■ **WHAT TO DO**:
Print the first line of the data below and every one after it, through the line containing "the log and", exactly as written.

── ENTRIES SHOWN

(* ===== verification/FromNearSpec.v ===== *)
(** * What a transfer from NEAR may do, and that it does only that

    An automaton over the events of a withdrawal.  It remembers the content of
    the log and the last answers of the two chains; it says which transaction may
    be signed or sent and which result may be recorded at which stage. *)

From Stdlib Require Import Ascii Strings.Byte.
From stdpp Require Import base list strings gmap.
From Stdlib Require Import ZArith Lia.
From S2P Require Import Prelude Js Borsh Borshify Effects Schemas Robust NearTx NearTxSpec Traces.
From S2P Require Import Near2EthRelay Accounts InitContracts TransferLog ToNear TransferSpec FromNear.
Local Open Scope Z_scope.

Record fnst := mkFn {
  fs_log : option jsval;
  (** the last successful NEAR transaction *)
  fs_tx : option txresult;
  (** the block of the receipt, with its hash, and the last final block *)
  fs_receipt : option (jsval * jsval);
  fs_final : option jsval;
  (** the last state of the light client, and the last hash it gave, with the
      height it was asked for *)
  fs_client : option jsval;
  fs_hash : option (list jsval * jsval);
  (** the last proof, with the parameters it was asked for *)
  fs_proof : option (jsval * jsval);
  (** what the prover contract accepted *)
  fs_proved : option (list jsval);
  fs_plain : bool;
  fs_done : bool
}.

(** Answers are remembered, errors are not. *)
Definition answer {A} (r : exn + A) : option A := match r with inr a => Some a | inl _ => None end.

Section spec.
Context {St N actions : Type} `{Clock N} `{EthNode N} `{EthContracts N} `{NearNode N actions} `{KeySlot St}.
Context `{NearAccounts N} `{NearQueries N} `{Files N} `{Disk N} `{LogSlot St} `{!LogLaws St} `{BNJson} `{JsonText}.
Context `{Web3Utils} `{KeyPairs} `{EthKeys} `{ContractLib} `{BNLib} `{EncLib} `{HashLib}.
Variable o : from_near_opts.
Abbreviation M := (M St N event).

(** The unlock of the tokens, sent from the master account. *)
Definition is_unlock (tx : ethtx) (args : list jsval) : Prop :=
  privateKeyToAddress (normalizeEthKey (fn_ethMasterSk o)) = inr (tx_from tx) /\
  exists abi c, web3_contract abi (fn_lockerAddress o) = inr c /\ tx_to tx = c_address c /\
    c_encodeABI c "unlockToken" args = inr (tx_data tx).

(** A call of a contract that the automaton remembers. *)
Definition asks (address method a m : string) : bool := String.eqb address a && String.eqb method m.

Definition fn_update (g : fnst) (ev : event) : fnst :=
  let '(mkFn log tx rc fb cl hs pf pd pl dn) := g in
  match ev with
  | EvWriteLog obj (inr _) => mkFn (Some (json_image obj)) None None None None None None None (pl && plain obj) dn
  | EvTxStatus _ (inr res) =>
      mkFn log (if bool_decide (SuccessValue res <> None) then Some res else tx) rc fb cl hs pf pd pl dn
  | EvNearHeader (Some h) r => mkFn log tx (b ← answer r; Some (h, b)) fb cl hs pf pd pl dn
  | EvNearHeader None r => mkFn log tx rc (answer r) cl hs pf pd pl dn
  | EvView address method args r =>
      if asks address method (fn_clientAddress o) "bridgeState" then
        mkFn log tx rc fb (answer r) hs pf pd pl dn
      else if asks address method (fn_clientAddress o) "blockHashes" then
        mkFn log tx rc fb cl (h ← answer r; Some (args, h)) pf pd pl dn
      else if asks address method (fn_proverAddress o) "proveOutcome" then
        mkFn log tx rc fb cl hs pf (answer r;; Some args) pl dn
      else g
  | EvLightClientProof params r => mkFn log tx rc fb cl hs (p ← answer r; Some (params, p)) pd pl dn
  | EvSend _ r => mkFn log tx rc fb cl hs pf pd pl (dn || bool_decide (answer r <> None))
  | _ => g
  end.

(** The result of a stage that may be recorded. *)
Definition withdrawn (g : fnst) (obj : jsval) : Prop :=
  exists res, fs_tx g = Some res /\ SuccessValue res <> None /\ field "txWithdraw" obj = tx_json res.

Definition outcome_found (g : fnst) (log obj : jsval) : Prop :=
  exists receiptBlock h h0,
    withdraw_receipt (field "txWithdraw" log) = Ok (field "txReceiptId" obj, field "txReceiptBlockHash" obj) /\
    fs_receipt g = Some (field "txReceiptBlockHash" obj, receiptBlock) /\
    fs_final g = Some (field "outcomeBlock" obj) /\
    header_height receiptBlock = Ok h0 /\ header_height (field "outcomeBlock" obj) = Ok h /\
    num_le h h0 = false /\ field "idType" obj = VStr "receipt".

Definition client_passed (g : fnst) (log obj : jsval) : Prop :=
  exists state h h0 v hash b,
    fs_client g = Some state /\ js_get state "currentHeight" = Ok v /\ js_Number v = Some h /\
    header_height (field "outcomeBlock" log) = Ok (Some h0) /\ h0 < h /\
    fs_hash g = Some ([VNum h], hash) /\ toBuffer hash = Ok b /\
    field "clientBlockHashB58" obj = VStr (bs58_encode b) /\ field "clientBlockHeight" obj = VNum h /\
    field "idType" obj = field "idType" log /\ field "txReceiptId" obj = field "txReceiptId" log.

Definition proof_obtained (g : fnst) (log obj : jsval) : Prop :=
  exists params,
    proof_params (field "idType" log) (field "txReceiptId" log) (field "clientBlockHashB58" log) (fn_sender o)
      = Ok params /\
    fs_proof g = Some (params, field "proofRes" obj) /\
    field "clientBlockHeight" obj = field "clientBlockHeight" log.

Definition fn_may_record (g : fnst) (obj : jsval) : Prop :=
  let log := read_log (fs_log g) in
  (field "finished" obj = VStr "withdraw" /\ finished VUndef log = true /\ withdrawn g obj) \/
  (field "finished" obj = VStr "find-withdraw" /\ finished (VStr "withdraw") log = true /\ outcome_found g log obj) \/
  (field "finished" obj = VStr "wait-block" /\ finished (VStr "find-withdraw") log = true /\ client_passed g log obj) \/
  (field "finished" obj = VStr "get-proof" /\ finished (VStr "wait-block") log = true /\ proof_obtained g log obj).

Definition fn_ok (g : fnst) (ev : event) : Prop :=
  let log := read_log (fs_log g) in
  match ev with
  | EvSign rcv _ _ => finished VUndef log = true /\ rcv = fn_nearErc20Account o
  | EvSend tx _ =>
      finished (VStr "get-proof") log = true /\
      exists args, unlock_args log = Ok args /\ fs_proved g = Some args /\ is_unlock tx args
  | EvWriteLog obj _ => fn_may_record g obj
  | EvContractSend _ _ _ _ _ | EvRawSend _ _ _ _ | EvDeployEth _ _ _ _ _ _ | EvNearChange _ _ _ _ _ _
  | EvCreateAccount _ _ _ _ _ | EvDeployNear _ _ _ | EvExec _ => False
  | _ => True
  end.

Abbreviation T := (striple (St := St) (N := N) fn_update fn_ok fs_log).

(** Events that are always allowed and change nothing. *)
Definition fn_silent (ev : event) : Prop :=
  match ev with
  | EvSend _ _ | EvWriteLog _ _ | EvSign _ _ _ | EvTxStatus _ _ | EvNearHeader _ _ | EvLightClientProof _ _
  | EvContractSend _ _ _ _ _ | EvRawSend _ _ _ _ | EvDeployEth _ _ _ _ _ _ | EvNearChange _ _ _ _ _ _
  | EvCreateAccount _ _ _ _ _ | EvDeployNear _ _ _ | EvExec _ => False
  | EvView _ method _ _ => method ∉ ["bridgeState"; "blockHashes"; "proveOutcome"]
  | _ => True
  end.
Lemma fn_silent_step g ev : fn_silent ev -> fn_ok g ev /\ fn_update g ev = g.
Proof.
  destruct g, ev; simpl; try done. intros Hm. split; [done|]. unfold asks.
  rewrite !not_elem_of_cons in Hm. destruct Hm as (H1' & H2' & H3' & _).
  rewrite (proj2 (String.eqb_neq _ _) H1'), (proj2 (String.eqb_neq _ _) H2'), (proj2 (String.eqb_neq _ _) H3').
  by rewrite !andb_false_r.
Qed.
Lemma U_silent (P E : fnst -> Prop) {A} (m : M A) :
  calm fn_silent m -> (forall g, P g -> E g) -> T P m (fun _ => P) E.
Proof.
  intros Hm HE. apply (striple_calm _ _ _ fn_silent); [|done|done]. intros g ev _. apply fn_silent_step.
Qed.

Definition fn_fresh (g : fnst) : Prop := fs_done g = false.
Abbreviation at_log := (at_log fs_log fs_plain fn_fresh).
Abbreviation recorded := (recorded fs_log fs_plain fn_fresh).

Lemma fn_write g obj u :
  fs_log (fn_update g (EvWriteLog obj (inr u))) = Some (json_image obj) /\
  fs_plain (fn_update g (EvWriteLog obj (inr u))) = (fs_plain g && plain obj) /\
  (fn_fresh g -> fn_fresh (fn_update g (EvWriteLog obj (inr u)))).
Proof. by destruct g. Qed.
Lemma fn_write_fails g obj e : fn_update g (EvWriteLog obj (inl e)) = g.
Proof. by destruct g. Qed.

Lemma U_record l b (P : fnst -> Prop) props :
  (forall g, P g -> at_log l b g /\ fn_may_record g (VObj props)) ->
  T P (recordTransferLog (VObj props)) (fun _ => recorded (field "finished" (VObj props)) b) (fun _ => True).
Proof. intros HP. apply (striple_recorded _ _ _ _ _ fn_write fn_write_fails l); auto. Qed.

(** Only writes and sends change what the stages rely on. *)
Definition keeps (ev : event) : Prop := match ev with EvWriteLog _ _ | EvSend _ _ => False | _ => True end.
Lemma fn_keeps g ev : keeps ev ->
  fs_log (fn_update g ev) = fs_log g /\ fs_plain (fn_update g ev) = fs_plain g /\
  fs_done (fn_update g ev) = fs_done g.
Proof. destruct g, ev; simpl; intros ?; repeat case_match; done. Qed.
Lemma at_keeps l b g ev : keeps ev -> at_log l b g -> at_log l b (fn_update g ev).
Proof.
  intros Hk (Hl & Hp & Hd). destruct (fn_keeps g ev Hk) as (El & Ep & Ed).
  repeat split; unfold fn_fresh in *; congruence.
Qed.

(** ** The stages *)

Section stages.
Variables (url : string) (fuel : nat) (l : option jsval) (b : bool).
Let log := read_log l.

Ltac silently := eapply striple_bind; [apply U_silent; [|done]|intros ?].

(** A request whose answer is remembered. *)
Lemma U_ask {A} (P : fnst -> Prop) (f : N -> N * (exn + A)) ev (Q : A -> fnst -> Prop) (E : fnst -> Prop) :
  (forall r, keeps (ev r)) -> (forall g r, fn_ok g (ev r)) ->
  (forall g a, P g -> Q a (fn_update g (ev (inr a)))) -> (forall g e, P g -> E (fn_update g (ev (inl e)))) ->
  T P (rpc f ev) Q E.
Proof.
  intros Hk Hok HQ HE. apply striple_rpc; [|done|done]. intros g r _. split; [done|]. by apply fn_keeps.
Qed.
Lemma calm_balance acct owner n : calm (St := St) fn_silent (backoff n (get_balance acct owner) DELAY BACKOFF).
Proof. apply calm_backoff; [done|]. by apply calm_rpc. Qed.

Lemma U_withdraw amount receiver : finished VUndef log = true ->
  T (at_log l b) (withdraw (fn_nearErc20Account o) (fn_sender o) amount receiver)
    (fun _ => recorded (VStr "withdraw") b) (fun _ => True).
Proof.
  intros Hst. unfold withdraw. eapply striple_catch; [|intros; apply striple_exit].
  eapply striple_bind; [apply (U_silent _ (fun _ => True)); [apply calm_balance|done]|intros ?].
  unfold nearJsonContractFunctionCall.
  apply (striple_bind _ _ _ _ _ _ (fun res g => at_log l b g /\ fs_tx g = Some res /\ SuccessValue res <> None)).
  - silently; [by apply calm_rpc|].
    apply striple_set_key.
    eapply striple_conseq; [..|apply (striple_signAndSend _ _ _ (at_log l b)
      (fun res g => at_log l b g /\ fs_tx g = Some res /\ SuccessValue res <> None))]; [done|done|done| |].
    + intros g ev Hg Hev. assert (Hk : keeps ev) by (by destruct ev). split_and!.
      * destruct Hg as (Hl & _). destruct ev; try done. simpl in *. by rewrite Hl.
      * by apply at_keeps.
      * by apply fn_keeps.
    + intros g h res Hg Hs. split_and!; [by apply at_keeps, at_keeps| |done].
      destruct g. simpl. by rewrite bool_decide_eq_true_2.
  - intros res. apply (U_record l b). intros g (Hg & Htx & Hs). split; [done|]. left.
    destruct Hg as (-> & _). split_and!; try done. by exists res.
Qed.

────

■ **TASK SOLUTION**:
(* ===== verification/FromNearSpec.v ===== *)
(** * What a transfer from NEAR may do, and that it does only that

    An automaton over the events of a withdrawal.  It remembers the content of
    the log and the last answers of the two chains; it says which transaction may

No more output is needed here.